From Publishers Weekly
Until his death last year, Wasserman was one of the last survivors from the corporate side of Hollywood's golden era. Having started as an agent at MCA, he eventually became the firm's president, but not before he'd turned the talent agency into a powerful film and television studio, buying out Universal in the process. Wasserman's story is inseparable from that of MCA, and this book appropriately begins with an account of the company's founder, Jules Stein, who began booking bands from his Chicago office in 1924. This put Stein, and MCA, in contact with the local musicians' union, which then linked him to organized crime-the first of several such links the book explores. Wasserman helped shift the balance of power to Hollywood, remaining with the firm despite being widely sought after by rival agencies and movie studios. He also helped extend MCA's political influence, through extensive fund-raising and a longstanding connection with former client Ronald Reagan. New Yorker staffer Bruck (Master of the Game) is strong on Wasserman's corporate tactics, as well as later buyouts of Universal by foreign investors. But she also demonstrates extensive familiarity with the business's underside, exploring Wasserman's connections with mob lawyer Sidney Korshak, which assured a comfortable relationship between MCA and Hollywood's unions. Much more than a celebrity-studded tale, Bruck's work offers a look at the corporate machinations behind the film industry's myths. 8-page photo insert not seen by PW.

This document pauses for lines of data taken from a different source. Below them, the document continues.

(** *** Encodings parse back *)

Lemma parseRawEvent_encode specID e rest :
  wf_rawEvent e → zlen (re_data e ++ rest) < 2 ^ 32 →
  parseRawEvent specID (NewReader (encode_rawEvent e ++ rest)) =
    (Ok (set_sequence 0 e), NewReader rest).
Proof.
  intros (Hi & Ht & Hs & d & Ed & Hd) Hlen. unfold u32 in *.
  unfold parseRawEvent, encode_rawEvent. rewrite Ed; cbn [fmap list_fmap concat dg_data].
  rewrite app_nil_r. rewrite <- !(assoc_L app).
  set (hdr := le_bytes 4 (re_index e) ++ le_bytes 4 (re_typ e) ++ d ++ le_bytes 4 (zlen (re_data e))).
  replace (le_bytes 4 (re_index e) ++ _) with (hdr ++ re_data e ++ rest)
    by (unfold hdr; rewrite <- !(assoc_L app); done).
  assert (length d = 20%nat) as Hd' by (unfold zlen in Hd; lia).
  erewrite bind_Ok; [|apply wrapM_Ok; erewrite bind_Ok; [reflexivity|apply ReadFull_app]].
  2: { unfold hdr. autorewrite with go. lia. }
  assert (decode_rawEventHeader hdr = mkHeader (re_index e) (re_typ e) d (zlen (re_data e))) as ->.
  { unfold decode_rawEventHeader, hdr. f_equal.
    all: field_eval; by rewrite ?le_uint_le_bytes. }
  cbn [h_PCRIndex h_Type h_Digest h_EventSize].
  erewrite bind_Ok; [|reflexivity]. unfold rd_len; cbn [rd_buf NewReader].
  pose proof (zlen_nonneg rest). pose proof (zlen_nonneg (re_data e)).
  autorewrite with go in *. unfold uint32. rewrite Z.mod_small by lia.
  destruct (Z.ltb_spec (zlen (re_data e) + zlen rest) (zlen (re_data e))); [lia|].
  erewrite bind_Ok; [|reflexivity].
  erewrite bind_Ok; [|apply wrapM_Ok; by apply ReadFull_app].
  unfold set_sequence. by rewrite Ed.
Qed.

Lemma lookup_alg_absent l algID n acc :
  algID ∉ sa_ID <$> l → lookup_alg l algID n acc = Ok acc.
Proof.
  revert acc. induction l as [|[id sz] l IH]; intros acc; [done|].
  rewrite fmap_cons, not_elem_of_cons. intros [Hne Hnin]. cbn in *.
  destruct (Z.eqb_spec id algID); [congruence|auto].
Qed.

Lemma lookup_alg_found l id sz n acc :
  NoDup (sa_ID <$> l) → mkSpecAlg id sz ∈ l → sz ≤ n →
  lookup_alg l id n acc = Ok (cryptoHash (HashAlg_of id), sz).
Proof.
  intros Hnd Hin Hsz. revert acc Hnd Hin.
  induction l as [|[id' sz'] l IH]; intros acc Hnd Hin; [by apply elem_of_nil in Hin|].
  rewrite fmap_cons in Hnd. apply NoDup_cons in Hnd as [Hnin Hnd]. cbn in *.
  apply elem_of_cons in Hin as [[= <- <-]|Hin].
  - rewrite Z.eqb_refl. destruct (Z.ltb_spec n sz); [lia|]. by apply lookup_alg_absent.
  - destruct (Z.eqb_spec id' id) as [->|]; [|by apply IH].
    destruct Hnin. apply list_elem_of_fmap. by exists (mkSpecAlg id sz).
Qed.

Lemma parse_digest_encode spec id d rest :
  NoDup (sa_ID <$> algs spec) → digest_of_spec spec id d →
  parse_digest (Some spec) (NewReader (encode_digest id d ++ rest)) = (Ok d, NewReader rest).
Proof.
  intros Hnd (Hid & Hpos & Hin & Hh). unfold parse_digest, encode_digest.
  rewrite <- (assoc_L app). erewrite bind_Ok; [|by apply read_le_app].
  erewrite bind_Ok; [|reflexivity]. unfold rd_len; cbn [rd_buf NewReader].
  pose proof (zlen_nonneg rest). autorewrite with go.
  erewrite bind_Ok; [|unfold lift_res; f_equal; apply lookup_alg_found; try done; unfold rd_len; cbn; autorewrite with go; lia].
  cbn [fst snd]. destruct (Z.eqb_spec (zlen (dg_data d)) 0); [lia|].
  erewrite bind_Ok; [|reflexivity]. erewrite bind_Ok; [|by apply ReadFull_app].
  rewrite <- Hh. by destruct d.
Qed.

Copyright 2003 Reed Business Information, Inc.
From Booklist
*Starred Review* Lew Wasserman arrived in Hollywood in 1939 to help Jules Stein transform MCA from a band-booking company into a talent agency for movie stars. He did that and a whole lot more, as award-winning business reporter Bruck makes clear in this absolutely riveting account of power-broking in Tinseltown. Wasserman's career possesses a kind of epic symmetry: by freeing the stars of the 1940s from the servitude of studio contracts, he effectively ended the era of the movie moguls, only to become the greatest mogul of them all. But, as Bruck explains in painstaking but absorbing detail, Wasserman redefined the role of the mogul. In the days of Warner, Mayer, et al., the moguls operated their individual fiefdoms, largely independent of one another; Wasserman wanted it all, and eventually, as MCA morphed into Universal Studios, he got it--not a fiefdom but the whole empire. Television, we learn, was the key. Whereas the old guard saw TV as a threat and attempted to close ranks against it, Wasserman saw it as the future and sought to dominate it. Long before
content became a buzzword for the Internet generation, Wasserman bought Paramount Pictures' film library for peanuts and peddled it to the networks for millions. With the gusto of Howard Cosell at ringside, Bruck reports on business coup after business coup, showing not only how Wasserman roped his dopes but also how he acquired the leverage (Mob lawyer Sidney Korshak helped) to do so. This is the most revealing look at the business of Hollywood since Robert Evans growled his way through
The Kid Stays in the Picture (1994).